What you will do –
Repeat exactly, please, the opening lines of the data below, through and including the line where "state ← co_await (kv_get (state_key b));" sits.

── Recorded information ──

(* ===== verification/Circuit.v ===== *)
(** * The circuit breaker's calls in flight at the same time

    The methods of [CircuitBreaker] as coroutines over the server: every command is
    an [await], so calls of one breaker (of one API process or of several) overlap
    between any two commands.  [bk_step] interleaves them; in a [clean] run the
    server answers every command and no call is cancelled. *)

From Stdlib Require Import String QArith.
From stdpp Require Import relations.
From S2P Require Import Prelude PyStr Json Errors Coroutine Redis Breaker.
Open Scope list_scope.

Section Circuit.
Context {K : KeyValue}.
Variable b : CircuitBreaker.

(** ** The methods *)

Definition record_failure_co (now : Q) : coroutine kstate unit :=
  _ ← co_await (pipe_execute [PZadd (cb_key b) [(float_str now, now)];
                              PZremrangebyscore (cb_key b) None (now - window b)]);
  mret tt.

Definition is_open_co (now : Q) : coroutine kstate bool :=
  state ← co_await (kv_get (state_key b));
  match state with
  | None => mret false
  | Some st =>
      if rval_is st (u "CLOSED") then mret false
      else if rval_is st (u "HALF_OPEN") then mret false
      else
        last_failure ← co_await (kv_get (last_failure_key b));
        match last_failure with
        | Some r =>
            if rval_truthy last_failure then
              t ← co_lift (rval_float r);
              let elapsed := (now - t)%Q in
              if Qgtb elapsed (half_open_after b) then
                _ ← co_await (kv_set (state_key b) (u "HALF_OPEN"));
                mret false
              else mret true
            else mret true
        | None => mret true
        end
  end.

Definition maybe_trip_co (now : Q) : coroutine kstate bool :=
  count ← co_await (zcount (cb_key b) (now - window b) now);
  if (failure_threshold b <=? count)%Z then
    _ ← co_await (kv_set (state_key b) (u "OPEN"));
    _ ← co_await (kv_set (last_failure_key b) (float_str now));
    mret true
  else mret false.

Definition reset_co : coroutine kstate unit :=
  _ ← co_await (kv_delete [cb_key b; state_key b; last_failure_key b]);
  mret tt.

Definition op_co (o : op) : coroutine kstate (option bool) :=
  match o with
  | RecordFailure now => _ ← record_failure_co now; mret None
  | MaybeTrip now => r ← maybe_trip_co now; mret (Some r)
  | IsOpen now => r ← is_open_co now; mret (Some r)
  | Reset => _ ← reset_co; mret None
  end.

(** With nothing in between a method is the function of [Breaker]. *)
Lemma is_open_co_run now s : co_run (is_open_co now) s = is_open b now s.
Proof.
  unfold is_open_co, is_open. co_step. destruct a as [st|]; [|done]. do 2 (destruct (rval_is st _); [done|]).
  co_step. destruct a as [r|]; [|done]. destruct (rval_truthy _); [|done].
  rewrite co_run_bind. apply st_bind_ext; [done|]. intros t s1. cbv zeta.
  destruct (Qgtb _ _); [|done]. by co_step.
Qed.

Lemma maybe_trip_co_run now s : co_run (maybe_trip_co now) s = maybe_trip b now s.
Proof.
  unfold maybe_trip_co, maybe_trip. co_step. destruct (_ <=? _)%Z; [|done]. co_step. by co_step.
Qed.

Lemma op_co_run o s : co_run (op_co o) s = run_op b o s.
Proof.
  destruct o; cbn [op_co run_op]; rewrite co_run_bind; (apply st_bind_ext; [|done]).
  - by unfold record_failure_co, record_failure; co_step.
  - apply maybe_trip_co_run.
  - apply is_open_co_run.
  - by unfold reset_co, reset; co_step.
Qed.

(** ** Calls that overlap *)

Record breakers : Type := mkBreakers {
  bk_server : kstate;
  bk_calls : list (coroutine kstate (option bool))
}.

Inductive bk_step (clean : bool) : breakers → breakers → Prop :=
| bk_call o l s :
    decimal (op_time o) → bk_step clean (mkBreakers s l) (mkBreakers s (l ++ [op_co o]))
| bk_turn l1 t l2 s t' s' :
    settle t s = (t', s') → bk_step clean (mkBreakers s (l1 ++ t :: l2)) (mkBreakers s' (l1 ++ t' :: l2))
| bk_await l1 l2 s X (m : M kstate X) k r s' :
    m s = (r, s') → (clean = true → is_ok r = true) →
    bk_step clean (mkBreakers s (l1 ++ CoAwait m k :: l2)) (mkBreakers s' (l1 ++ woken r k :: l2))
| bk_return l1 r l2 s :
    bk_step clean (mkBreakers s (l1 ++ CoRet r :: l2)) (mkBreakers s (l1 ++ l2))
| bk_cancel l1 t l2 s :
    (* its caller is gone *)
    clean = false → bk_step clean (mkBreakers s (l1 ++ t :: l2)) (mkBreakers s (l1 ++ l2)).

(** ** What a command does to the keys *)

Definition window_ok (v : keyspace) : Prop :=
  ∃ l, zset_at v (cb_key b) = Some (times_map l) ∧ NoDup (float_str <$> l) ∧ Forall decimal l.
Definition state_ok (v : keyspace) : Prop :=
  v !! state_key b = None ∨ v !! state_key b = Some (VStr (u "OPEN")) ∨
  v !! state_key b = Some (VStr (u "HALF_OPEN")).
Definition opened (v : keyspace) : Prop := v !! state_key b = Some (VStr (u "OPEN")).
Definition timed (v : keyspace) : Prop :=
  ∃ t, v !! last_failure_key b = Some (VStr (float_str t)) ∧ decimal t.

(** A call is tripping between its two SETs.  An open state stays timed, or becomes
    so by the call that is tripping. *)
Definition keeps_keys (v v' : keyspace) (tripping tripping' : bool) : Prop :=
  window_ok v → state_ok v →
  window_ok v' ∧ state_ok v' ∧ (timed v → opened v' → timed v') ∧
  (opened v' → timed v' ∨ tripping' = true ∨ opened v ∧ tripping = false).

Context {KS : KeyValueSpec K}.

Fixpoint keeps {A} (tripping : bool) (t : coroutine kstate A) : Prop :=
  match t with
  | CoRet _ => tripping = false
  | CoSync m k => ∀ s r s', m s = (r, s') → s' = s ∧ keeps tripping (k r)
  | CoAwait m k => ∀ s a s', m s = (Ok a, s') →
      ∃ tripping', keeps_keys (kview s) (kview s') tripping tripping' ∧ keeps tripping' (k (Ok a))
  end.

Lemma keeps_co_bind {A B} p (t : coroutine kstate A) (f : A → coroutine kstate B) :
  keeps p t → (∀ a, keeps false (f a)) → keeps p (t ≫= f).
Proof.
  intros Ht Hf. unfold mbind, co_mbind. revert p Ht.
  induction t as [[a|e]|X m k IH|X m k IH]; intros p; cbn [co_then keeps].
  - intros ->. apply Hf.
  - done.
  - intros H s r s' Hm. destruct (H s r s' Hm) as [? ?]. split; [done|]. by apply IH.
  - intros H s a s' Hm. destruct (H s a s' Hm) as (p' & ? & ?). exists p'. split; [done|]. by apply IH.
Qed.

Lemma keeps_await {A X} p (m : M kstate X) (f : X → coroutine kstate A) :
  (∀ s a s', m s = (Ok a, s') → ∃ p', keeps_keys (kview s) (kview s') p p' ∧ keeps p' (f a)) →
  keeps p (co_await m ≫= f).
Proof. intros H s a s' Hm. by apply H. Qed.

Lemma keeps_settle {A} p (t : coroutine kstate A) s t' s' :
  keeps p t → settle t s = (t', s') → s' = s ∧ keeps p t'.
Proof.
  revert s. induction t as [r|X m k IH|X m k IH]; intros s; cbn [keeps settle]; try (by intros ? [= <- <-]).
  intros H. destruct (m s) as [r s1] eqn:Hm. destruct (H _ _ _ Hm) as [-> Hk]. by apply IH.
Qed.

───

Completed task –
(* ===== verification/Circuit.v ===== *)
(** * The circuit breaker's calls in flight at the same time

    The methods of [CircuitBreaker] as coroutines over the server: every command is
    an [await], so calls of one breaker (of one API process or of several) overlap
    between any two commands.  [bk_step] interleaves them; in a [clean] run the
    server answers every command and no call is cancelled. *)

From Stdlib Require Import String QArith.
From stdpp Require Import relations.
From S2P Require Import Prelude PyStr Json Errors Coroutine Redis Breaker.
Open Scope list_scope.

Section Circuit.
Context {K : KeyValue}.
Variable b : CircuitBreaker.

(** ** The methods *)

Definition record_failure_co (now : Q) : coroutine kstate unit :=
  _ ← co_await (pipe_execute [PZadd (cb_key b) [(float_str now, now)];
                              PZremrangebyscore (cb_key b) None (now - window b)]);
  mret tt.

Definition is_open_co (now : Q) : coroutine kstate bool :=
  state ← co_await (kv_get (state_key b));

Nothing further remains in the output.